Below are records. Copy every line with "Hfails" in it.
=== Begin Enclosure ===
(** With [fails_on_75] the 20-cell run succeeds on its own: it meets the
    tolerance in its first cycle. *)
Lemma fails_on_75_at_20 :
  exists en r, main.run_one fails_on_75 20 = Ok (en, r).
Proof.
  unfold main.run_one.
  destruct (VPSA_Robust.init fails_on_75 20) as [sim | e] eqn:Hinit;
    [| discriminate Hinit].
  injection Hinit as Hsim.
  assert (Hcycle : forall x, VPSA_Robust.run_cycle sim x = Ok x).
  { intros x. rewrite <- Hsim. reflexivity. }
  cbn [bind]. unfold VPSA_Robust.simulate_css.
  change 1000%nat with (S 999).
  rewrite (css_loop_stop sim 999 _ _ [] (Hcycle _))
    by (rewrite rel_err_self; lra).
  cbn [bind app main.last_item]. eexists. eexists. reflexivity.
Qed.

(** C9 as the spec words it fails: with an integrator that fails on the
    15-cell model only, the 20-cell run would succeed, but the sweep ends
    at the first size and prints no row for it. *)
Lemma sweep_does_not_isolate_failures : ~ failures_isolated fails_on_75.
Proof.
  intros Hiso.
  destruct fails_on_75_at_20 as (en & r & Hrun).
  assert (Hin : In 20%nat main.N_values) by (simpl; auto).
  specialize (Hiso 20%nat en r Hin Hrun).
  assert (Hfail : main.run_one fails_on_75 15 = Raise RuntimeError).
  { destruct fails_on_75_at_15 as (sim & Hinit & Hfails).
    apply (run_one_raise _ _ sim); [exact Hinit |].
    unfold VPSA_Robust.simulate_css. apply run_fails_css_loop, Hfails. }
  destruct (sweep_raises_at fails_on_75 [] 15 [20; 25; 30; 35; 40]%nat
              RuntimeError (Forall_nil _) Hfail [] [])
    as (out' & Heq & Hrows).
  apply map_eq_nil in Hrows. subst out'.
  unfold main.run, main.N_values in Hiso. simpl app in Heq.
  rewrite Heq in Hiso. simpl in Hiso. exact Hiso.
Qed.

(** * Further properties of the code *)

(** ** The isotherm over the reals: saturation and vanishing components *)



(** Over the reals an absent component has no loading. *)
Lemma real_absent_component (c_total y T : R) :
  get_isotherm 0 y T = (0, 0)
  /\ fst (get_isotherm c_total 0 T) = 0
  /\ snd (get_isotherm c_total 1 T) = 0
  /\ get_isotherm_numeric 0 y T = (0, 0).
Proof.
  assert (E : get_isotherm 0 y T = (0, 0)).
  { rewrite get_isotherm_unfold. f_equal; unfold Rdiv; ring. }
  split; [exact E |].
  split; [rewrite get_isotherm_unfold; cbn [fst]; unfold Rdiv; ring |].
  split; [rewrite get_isotherm_unfold; cbn [snd]; unfold Rdiv; ring |].
  replace (get_isotherm_numeric 0 y T)
    with (get_isotherm (0 / (self.R_gas * T)) y T) by reflexivity.
  replace (0 / (self.R_gas * T)) with 0 by (unfold Rdiv; ring).
  exact E.
Qed.

(** ** The state vector and the boundary pressure *)

Lemma skipn_slice (a n : nat) (v : list R) :
  skipn a v = slice a (a + n) v ++ skipn (a + n) v.
Proof.
  unfold slice. replace (a + n - a)%nat with n by lia.
  replace (a + n)%nat with (n + a)%nat by lia.
  rewrite <- skipn_skipn. symmetry. apply firstn_skipn.
Qed.

Lemma state_blocks (N : nat) (x : list R) :
  length x = (5 * N)%nat ->
  x = build_model.y N x ++ build_model.P_bar N x ++ build_model.T N x
      ++ build_model.q0 N x ++ build_model.q1 N x
  /\ length (build_model.y N x) = N
  /\ length (build_model.P_bar N x) = N
  /\ length (build_model.T N x) = N
  /\ length (build_model.q0 N x) = N
  /\ length (build_model.q1 N x) = N.
Proof.
  intros Hlen.
  unfold build_model.y, build_model.P_bar, build_model.T, build_model.q0,
    build_model.q1.
  split.
  - change x with (skipn 0 x) at 1.
    rewrite (skipn_slice 0 N). replace (0 + N)%nat with (1 * N)%nat by lia.
    rewrite (skipn_slice (1 * N) N).
    replace (1 * N + N)%nat with (2 * N)%nat by lia.
    rewrite (skipn_slice (2 * N) N).
    replace (2 * N + N)%nat with (3 * N)%nat by lia.
    rewrite (skipn_slice (3 * N) N).
    replace (3 * N + N)%nat with (4 * N)%nat by lia.
    rewrite (skipn_slice (4 * N) N).
    replace (4 * N + N)%nat with (5 * N)%nat by lia.
    rewrite (skipn_all2 x) by lia.
    rewrite app_nil_r. reflexivity.
  - repeat split; rewrite slice_length; lia.
Qed.

(** The five blocks [y], [P_bar], [T], [q0], [q1] that [build_model] cuts
    out of a state of 5N entries have N entries each and, put end to end,
    are the state: every entry is in exactly one block. *)
Theorem state_blocks_partition (N : nat) (x : list R) :
  length x = (5 * N)%nat ->
  x = build_model.y N x ++ build_model.P_bar N x ++ build_model.T N x
      ++ build_model.q0 N x ++ build_model.q1 N x
  /\ length (build_model.y N x) = N
  /\ length (build_model.P_bar N x) = N
  /\ length (build_model.T N x) = N
  /\ length (build_model.q0 N x) = N
  /\ length (build_model.q1 N x) = N.
Proof. exact (state_blocks N x). Qed.

Lemma state_blocks_partition_witness :
  let x := [0; 0; 0.1; 0.1; 298.15; 298.15; 0; 0; 1; 1] in
  x = build_model.y 2 x ++ build_model.P_bar 2 x ++ build_model.T 2 x
      ++ build_model.q0 2 x ++ build_model.q1 2 x
  /\ length (build_model.y 2 x) = 2%nat
  /\ length (build_model.P_bar 2 x) = 2%nat
  /\ length (build_model.T 2 x) = 2%nat
  /\ length (build_model.q0 2 x) = 2%nat
  /\ length (build_model.q1 2 x) = 2%nat.
Proof.
  apply (state_blocks_partition 2). reflexivity.
Defined.

Lemma relaxation_factor (duration tau : R) :
  0 <= duration -> 0 <= tau ->
  0 < exp (- (5.0 / (duration + 1e-3)) * (tau * duration)) <= 1.
Proof.
  intros Hd Ht. split; [apply exp_pos |].
  assert (Hl : 0 < 5.0 / (duration + 1e-3))
    by (apply Rdiv_lt_0_compat; lra).
  assert (Hp : 0 <= tau * duration) by (apply Rmult_le_pos; assumption).
  assert (Harg : - (5.0 / (duration + 1e-3)) * (tau * duration) <= 0) by nra.
  destruct Harg as [Hlt | Heq].
  - left. pose proof (exp_increasing _ _ Hlt) as H.
    rewrite exp_0 in H. exact H.
  - rewrite Heq, exp_0. right. reflexivity.
Qed.

(** With bounds [0 <= P_L <= P_H], a duration and a time that are not
    negative, the boundary pressure never leaves the range of the cycle:
    the pressurisation and blowdown pressures stay between [P_L] and [P_H],
    the evacuation pressure between the vacuum level [P_L / 2] and [P_L],
    and so the selected pressure is between [P_L / 2] and [P_H] for every
    step-type code. *)
Theorem boundary_pressure_in_range (s duration dummy P_L P_H tau : R) :
  0 <= P_L <= P_H -> 0 <= duration -> 0 <= tau ->
  let u := [s; duration; dummy; P_L; P_H] in
  P_L <= build_model.P_bound_press u tau <= P_H
  /\ P_L <= build_model.P_bound_blow u tau <= P_H
  /\ P_L * 0.5 <= build_model.P_bound_evac u tau <= P_L
  /\ P_L * 0.5 <= build_model.P_bound u tau <= P_H.
Proof.
  intros HP Hd Ht u.
  pose proof (relaxation_factor duration tau Hd Ht) as HE.
  assert (Hpress : P_L <= build_model.P_bound_press u tau <= P_H).
  { unfold build_model.P_bound_press, build_model.lam, build_model.t_phys,
      build_model.P_high, build_model.P_low, build_model.duration, u.
    cbn [nth]. nra. }
  assert (Hblow : P_L <= build_model.P_bound_blow u tau <= P_H).
  { unfold build_model.P_bound_blow, build_model.lam, build_model.t_phys,
      build_model.P_high, build_model.P_low, build_model.duration, u.
    cbn [nth]. nra. }
  assert (Hevac : P_L * 0.5 <= build_model.P_bound_evac u tau <= P_L).
  { unfold build_model.P_bound_evac, build_model.P_vac, build_model.lam,
      build_model.t_phys, build_model.P_low, build_model.duration, u.
    cbn [nth]. nra. }
  split; [exact Hpress |]. split; [exact Hblow |]. split; [exact Hevac |].
  unfold build_model.P_bound. rewrite !if_else_select.
  assert (HH : build_model.P_high u = P_H) by reflexivity.
  destruct (lt (build_model.step_type u) 0.5); [lra |].
  destruct (lt (build_model.step_type u) 1.5); [lra |].
  destruct (lt (build_model.step_type u) 2.5); lra.
Qed.

Lemma boundary_pressure_in_range_witness :
  let u := [0; 20; 0; 1e4; 1e5] in
  1e4 <= build_model.P_bound_press u 0.5 <= 1e5
  /\ 1e4 <= build_model.P_bound_blow u 0.5 <= 1e5
  /\ 1e4 * 0.5 <= build_model.P_bound_evac u 0.5 <= 1e4
  /\ 1e4 * 0.5 <= build_model.P_bound u 0.5 <= 1e5.
Proof.
  apply (boundary_pressure_in_range 0 20 0 1e4 1e5 0.5); lra.
Defined.

(** For a duration that is not negative (so that the rate
    [5 / (duration + 1e-3)] is a quotient by a positive number), at the
    start of a step ([tau = 0]) the relaxing boundary pressures are at
    their starting levels: pressurisation at [P_L], blowdown at [P_H],
    evacuation at [P_L]; and at every time the pressurisation and blowdown
    pressures mirror each other about the middle of the two bounds. *)
Theorem boundary_pressure_at_step_start (s duration dummy P_L P_H tau : R) :
  0 <= duration ->
  let u := [s; duration; dummy; P_L; P_H] in
  0 < duration + 1e-3
  /\ 0 < build_model.lam u
  /\ build_model.P_bound_press u 0 = P_L
  /\ build_model.P_bound_blow u 0 = P_H
  /\ build_model.P_bound_evac u 0 = P_L
  /\ build_model.P_bound_press u tau + build_model.P_bound_blow u tau
     = P_L + P_H.
Proof.
  intros Hd u.
  assert (Hdiv : 0 < duration + 1e-3) by lra.
  assert (Hlam : 0 < build_model.lam u).
  { unfold build_model.lam, build_model.duration, u. cbn [nth].
    apply Rdiv_lt_0_compat; lra. }
  assert (E0 : exp (- build_model.lam u * build_model.t_phys u 0) = 1).
  { unfold build_model.t_phys.
    replace (- build_model.lam u * (0 * build_model.duration u)) with 0
      by ring.
    apply exp_0. }
  split; [exact Hdiv |]. split; [exact Hlam |].
  unfold build_model.P_bound_press, build_model.P_bound_blow,
    build_model.P_bound_evac, build_model.P_vac.
  rewrite E0.
  unfold build_model.P_high, build_model.P_low, u. cbn [nth].
  repeat split; ring.
Qed.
=== End Enclosure ===
* [Answer for the task]:
  { destruct fails_on_75_at_15 as (sim & Hinit & Hfails).
    unfold VPSA_Robust.simulate_css. apply run_fails_css_loop, Hfails. }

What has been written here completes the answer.